[Stored data]
*** Block opens ***
(** * ArtistMusicProject: the normalisation and pagination layer

    A shallow embedding of [artist_data/utils.py],
    [artist_data/extract/genius_extract.py] and
    [artist_data/extract/spotify_extract.py].

    Python values are the JSON-like values the provider responses carry:
    strings, integers, booleans, [None], lists and dicts.  A dict is an
    ordered association list (insertion order, as in CPython); only
    hashable values (strings, integers, booleans, [None]) can be keys, and
    [True]/[False] are the keys [1]/[0], as in Python.  Exceptions are the
    error branch of a result type. *)

From Stdlib Require Import String Ascii List ZArith Bool Lia.
Import ListNotations.
Open Scope string_scope.
Open Scope Z_scope.

(** ** Python values *)

Set Warnings "-register-all".

Inductive pyval : Type :=
| VNone : pyval
| VBool : bool -> pyval
| VInt : Z -> pyval
| VStr : string -> pyval
| VList : list pyval -> pyval
| VDict : list (pyval * pyval) -> pyval.

(** Hashable values, in the canonical form [hash]/[==] use: a boolean is
    the integer 0 or 1. *)
Inductive hkey : Type :=
| HNone : hkey
| HInt : Z -> hkey
| HStr : string -> hkey.

Definition hkey_eqb (a b : hkey) : bool :=
  match a, b with
  | HNone, HNone => true
  | HInt x, HInt y => Z.eqb x y
  | HStr s, HStr t => String.eqb s t
  | _, _ => false
  end.

(** [None] for an unhashable value (a list or a dict). *)
Definition canon (v : pyval) : option hkey :=
  match v with
  | VNone => Some HNone
  | VBool b => Some (HInt (if b then 1 else 0))
  | VInt z => Some (HInt z)
  | VStr s => Some (HStr s)
  | VList _ | VDict _ => None
  end.

Definition key_eq (a b : pyval) : bool :=
  match canon a, canon b with
  | Some x, Some y => hkey_eqb x y
  | _, _ => false
  end.

Definition dict := list (pyval * pyval).

(** [d.get(k)] on the entries: the value stored under a key equal to [k]. *)
Fixpoint dict_lookup (d : dict) (k : pyval) : option pyval :=
  match d with
  | [] => None
  | (k', v) :: t => if key_eq k' k then Some v else dict_lookup t k
  end.

(** [d.get(k, dflt)]. *)
Definition dict_get (d : dict) (k dflt : pyval) : pyval :=
  match dict_lookup d k with
  | Some v => v
  | None => dflt
  end.

(** [d[k] = v]: an existing entry keeps its place (and its key object),
    a new one is appended. *)
Fixpoint dict_set (d : dict) (k v : pyval) : dict :=
  match d with
  | [] => [(k, v)]
  | (k', v') :: t => if key_eq k' k then (k', v) :: t else (k', v') :: dict_set t k v
  end.

(** [d.pop(k, None)]: the entry with key [k] is removed. *)
Definition dict_pop (d : dict) (k : pyval) : dict :=
  filter (fun kv => negb (key_eq (fst kv) k)) d.

(** [d.update(n)]: the entries of [n] are assigned in order. *)
Definition dict_update (d n : dict) : dict :=
  fold_left (fun acc kv => dict_set acc (fst kv) (snd kv)) n d.

Definition dict_values (d : dict) : list pyval := map snd d.

Definition num (v : pyval) : Z :=
  match v with
  | VBool b => if b then 1 else 0
  | VInt z => z
  | _ => 0
  end.

(** Python [==]. *)
Fixpoint py_eq (a b : pyval) : bool :=
  match a, b with
  | VNone, VNone => true
  | VStr s, VStr t => String.eqb s t
  | (VInt _ | VBool _), (VInt _ | VBool _) => Z.eqb (num a) (num b)
  | VList l1, VList l2 =>
      (fix eql (l1 l2 : list pyval) : bool :=
         match l1, l2 with
         | [], [] => true
         | x :: t1, y :: t2 => py_eq x y && eql t1 t2
         | _, _ => false
         end) l1 l2
  | VDict d1, VDict d2 =>
      Nat.eqb (length d1) (length d2) &&
      (fix all (d : dict) : bool :=
         match d with
         | [] => true
         | (k, v) :: t =>
             match dict_lookup d2 k with
             | Some v' => py_eq v v' && all t
             | None => false
             end
         end) d1
  | _, _ => false
  end.

(** Python truthiness ([bool(v)]). *)
Definition truthy (v : pyval) : bool :=
  match v with
  | VNone => false
  | VBool b => b
  | VInt z => negb (Z.eqb z 0)
  | VStr s => negb (String.eqb s "")
  | VList l => match l with [] => false | _ => true end
  | VDict d => match d with [] => false | _ => true end
  end.

(** ** Exceptions *)

Inductive exn_class : Type :=
| AttributeError
| TypeError
| KeyError
| IndexError
| ValueError
| ProviderError          (* anything a provider client library raises *)
| GeniusAPIError
| ArtistNotFoundError
| TrackDataError.

(** [issubclass(c, p)] for the classes above (all derive from [Exception]). *)
Definition is_subclass (c p : exn_class) : bool :=
  match c, p with
  | AttributeError, AttributeError | TypeError, TypeError
  | KeyError, KeyError | IndexError, IndexError
  | ValueError, ValueError | ProviderError, ProviderError
  | GeniusAPIError, GeniusAPIError
  | ArtistNotFoundError, ArtistNotFoundError
  | TrackDataError, TrackDataError => true
  | ArtistNotFoundError, GeniusAPIError
  | TrackDataError, GeniusAPIError => true
  | _, _ => false
  end.

Record exn : Type := Exn { exn_cls : exn_class; exn_msg : string }.

Inductive result (A : Type) : Type :=
| Ok : A -> result A
| Err : exn -> result A.
Arguments Ok {A} _.
Arguments Err {A} _.

Definition bind {A B} (m : result A) (k : A -> result B) : result B :=
  match m with
  | Ok a => k a
  | Err e => Err e
  end.

Notation "x <- m ;; k" := (bind m (fun x => k))
  (at level 61, m at next level, right associativity).

Definition raise {A} (c : exn_class) (msg : string) : result A := Err (Exn c msg).

(** ** Python built-ins used by the code *)

Definition type_name (v : pyval) : string :=
  match v with
  | VNone => "NoneType" | VBool _ => "bool" | VInt _ => "int"
  | VStr _ => "str" | VList _ => "list" | VDict _ => "dict"
  end.

Definition str_chars (s : string) : list pyval :=
  map (fun c => VStr (String c EmptyString)) (list_ascii_of_string s).

(** A sequence index, negative indices counting from the end. *)
Definition seq_index {A} (l : list A) (i : Z) : option A :=
  let n := Z.of_nat (length l) in
  let j := if i <? 0 then i + n else i in
  if (0 <=? j) && (j <? n) then nth_error l (Z.to_nat j) else None.

(** [o[k]]. *)
Definition subscript (o k : pyval) : result pyval :=
  match o with
  | VDict d =>
      match canon k with
      | None => raise TypeError "unhashable type"
      | Some _ =>
          match dict_lookup d k with
          | Some v => Ok v
          | None => raise KeyError "key not found"
          end
      end
  | VList l =>
      match k with
      | VInt _ | VBool _ =>
          match seq_index l (num k) with
          | Some v => Ok v
          | None => raise IndexError "list index out of range"
          end
      | _ => raise TypeError "list indices must be integers or slices"
      end
  | VStr s =>
      match k with
      | VInt _ | VBool _ =>
          match seq_index (str_chars s) (num k) with
          | Some v => Ok v
          | None => raise IndexError "string index out of range"
          end
      | _ => raise TypeError "string indices must be integers"
      end
  | _ => raise TypeError ("'" ++ type_name o ++ "' object is not subscriptable")
  end.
*** Block closes ***
What you have to do: Which lines of the records contain "VDict"? Show each of them.

Task solution:
| VDict : list (pyval * pyval) -> pyval.
  | VList _ | VDict _ => None
  | VDict d1, VDict d2 =>
  | VDict d => match d with [] => false | _ => true end
  | VStr _ => "str" | VList _ => "list" | VDict _ => "dict"
  | VDict d =>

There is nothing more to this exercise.